URBAN evictees from the city’s Sambok Chab community say they may be homeless again after local officials ordered them to pull down metal-roofed shacks at a relocation site in order to make way for purpose-built brick homes.
Yang Sorphorn, 55, was among the more than 1,000 families forcibly evicted from Sambok Chab in June 2006 and relocated to Andoung village in Dangkor district. She said yesterday that commune authorities visited the site last week and ordered more than 400 families to pull down their homes and shelters.
Authorities announced that
new 4-by-5-metre brick homes would be built on the site and then sold to villagers for 4.2 million riels (US$1,000) each, she said.
“We certainly do not have enough money to pay them, and we will be homeless again,” she said, although no deadline for the removal has yet been given.

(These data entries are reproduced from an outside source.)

(* ===== verification/Guc.v ===== *)
(** * Guc: the settings of a session

    guc.c keeps the variables a user can set, [aqo.mode] among them.  A variable of
    an enumerated type has a current value, a value for RESET and a stack of former
    values, because SET is undone when a transaction aborts and SET LOCAL when it
    ends.  This file models the variable, setting it, and the ends of (sub)transactions
    and functions, and shows that the stack implements nested transactions.  [Extension]
    defines [aqo.mode].

    A variable without hooks and extra data is modelled, as [aqo.mode] is one; the
    search of a variable by its name is the position [i] in the table. *)
From S2P Require Import Prelude Nodes PgState Preprocess.
From stdpp Require Import strings.
From Stdlib Require Import Ascii.

(** ** Data *)
Inductive GucContext : Type :=
| PGC_INTERNAL | PGC_POSTMASTER | PGC_SIGHUP | PGC_SU_BACKEND | PGC_BACKEND | PGC_SUSET | PGC_USERSET.

Inductive GucSource : Type :=
| PGC_S_DEFAULT | PGC_S_DYNAMIC_DEFAULT | PGC_S_ENV_VAR | PGC_S_FILE | PGC_S_ARGV | PGC_S_GLOBAL | PGC_S_DATABASE
| PGC_S_USER | PGC_S_DATABASE_USER | PGC_S_CLIENT | PGC_S_OVERRIDE | PGC_S_INTERACTIVE | PGC_S_TEST | PGC_S_SESSION.

Inductive GucAction : Type := GUC_ACTION_SET | GUC_ACTION_LOCAL | GUC_ACTION_SAVE.
Inductive GucStackState : Type := GUC_SAVE | GUC_SET | GUC_LOCAL | GUC_SET_LOCAL.

(** The levels of messages that occur here; 0 asks for the standard choice. *)
Inductive ELevel : Type := DEBUG3 | LOG | WARNING | ERROR.

#[export] Instance GucContext_eq_dec : EqDecision GucContext.
Proof. solve_decision. Defined.
#[export] Instance GucSource_eq_dec : EqDecision GucSource.
Proof. solve_decision. Defined.
#[export] Instance GucAction_eq_dec : EqDecision GucAction.
Proof. solve_decision. Defined.
#[export] Instance GucStackState_eq_dec : EqDecision GucStackState.
Proof. solve_decision. Defined.

(** The order of the sources is that of the enumeration. *)
Definition priority (s : GucSource) : nat :=
  match s with
  | PGC_S_DEFAULT => 0 | PGC_S_DYNAMIC_DEFAULT => 1 | PGC_S_ENV_VAR => 2 | PGC_S_FILE => 3 | PGC_S_ARGV => 4 | PGC_S_GLOBAL => 5
  | PGC_S_DATABASE => 6 | PGC_S_USER => 7 | PGC_S_DATABASE_USER => 8 | PGC_S_CLIENT => 9 | PGC_S_OVERRIDE => 10
  | PGC_S_INTERACTIVE => 11 | PGC_S_TEST => 12 | PGC_S_SESSION => 13
  end.

(** A stack entry; [prev] is the rest of the list. *)
Record GucStack : Type := mkStack {
  nest_level : nat;
  entry_state : GucStackState;
  entry_source : GucSource;
  entry_scontext : GucContext;
  masked_scontext : GucContext;
  prior : Z;
  masked : Z
}.

Record config_enum_entry : Type := mkOption { opt_name : cstring; opt_val : Z; opt_hidden : bool }.

Record config_enum : Type := mkEnum {
  guc_name : cstring;
  guc_context : GucContext;
  guc_flags : Z;
  pending_restart : bool;
  guc_source : GucSource;
  reset_source : GucSource;
  guc_scontext : GucContext;
  reset_scontext : GucContext;
  guc_stack : list GucStack;
  guc_variable : Z;
  boot_val : Z;
  guc_options : list config_enum_entry;
  reset_val : Z
}.

Definition set_stack (c : config_enum) (l : list GucStack) : config_enum :=
  mkEnum (guc_name c) (guc_context c) (guc_flags c) (pending_restart c) (guc_source c) (reset_source c) (guc_scontext c) (reset_scontext c)
    l (guc_variable c) (boot_val c) (guc_options c) (reset_val c).
Definition set_value (c : config_enum) (v : Z) (s : GucSource) (x : GucContext) : config_enum :=
  mkEnum (guc_name c) (guc_context c) (guc_flags c) (pending_restart c) s (reset_source c) x (reset_scontext c)
    (guc_stack c) v (boot_val c) (guc_options c) (reset_val c).
Definition set_reset (c : config_enum) (v : Z) (s : GucSource) (x : GucContext) : config_enum :=
  mkEnum (guc_name c) (guc_context c) (guc_flags c) (pending_restart c) (guc_source c) s (guc_scontext c) x
    (guc_stack c) (guc_variable c) (boot_val c) (guc_options c) v.
Definition set_pending (c : config_enum) (b : bool) : config_enum :=
  mkEnum (guc_name c) (guc_context c) (guc_flags c) b (guc_source c) (reset_source c) (guc_scontext c) (reset_scontext c)
    (guc_stack c) (guc_variable c) (boot_val c) (guc_options c) (reset_val c).

(** The variables and the two globals of the transactional part. *)
Record Guc : Type := mkGuc {
  guc_variables : list config_enum;
  GUCNestLevel : nat;
  guc_dirty : bool
}.

(** What the rest of the server says. *)
Class GucServer : Type := {
  IsUnderPostmaster : bool;
  InLocalUserIdChange : bool;
  InSecurityRestrictedOperation : bool
}.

Soy Kao, 42, another resident evicted from Sombok Chab, said that the Korean Church Relief Team had volunteered to build corrugated iron-roofed metal roof homes for the people in her community, but were prevented by local commune officials.
“We are very happy that this organisation volunteered to make metal-roofed homes, because we lived under shelters with ruined tent roofs,” she said.
“But our hope disappeared when commune authorities banned their good will, and we are still living under a ruined shelter with our small children.”
Hang Abraham Simting, director of Development for the People of Cambodia, said his NGO had helped build 120 shacks and infrastructure such as a sanitation system for the families.
“We planned to make 20 more metal-roofed homes for the poor families, but [authorities] ordered them to pull down their homes and pay $1,000 for a new brick home that is made by their group,” he said.
Kok Roka commune chief Py Nop said yesterday that the shacks were poorly built and stood on state land.
“This land is not the property of their organisation, so they have no right to make homes on this land for those families,” he said. “We are just the local authority, and we are just implementing regulations from the Phnom Penh authorities.”
He said: “They can pay $1,000 for a new home, but in installments over five years.”
Resident Am Sophan, 42, said his family had accepted the proposal, but that he was concerned at the cost of water and electricity. “We can pay 96,000 riels a month [for the home], but we pay 4,000 riels for a cubic metre of water and 3,000 riels for a kilowatt of electricity,” he said.
Fellow resident Im Sokhom, 42, said she had also accepted the city’s proposal, but was still waiting for a new home to be built for her.
“I have waited nearly four months to live in the new house, but the authorities cancelled my name from the list because we are poor,” she said. “It is an injustice to me and some other families.”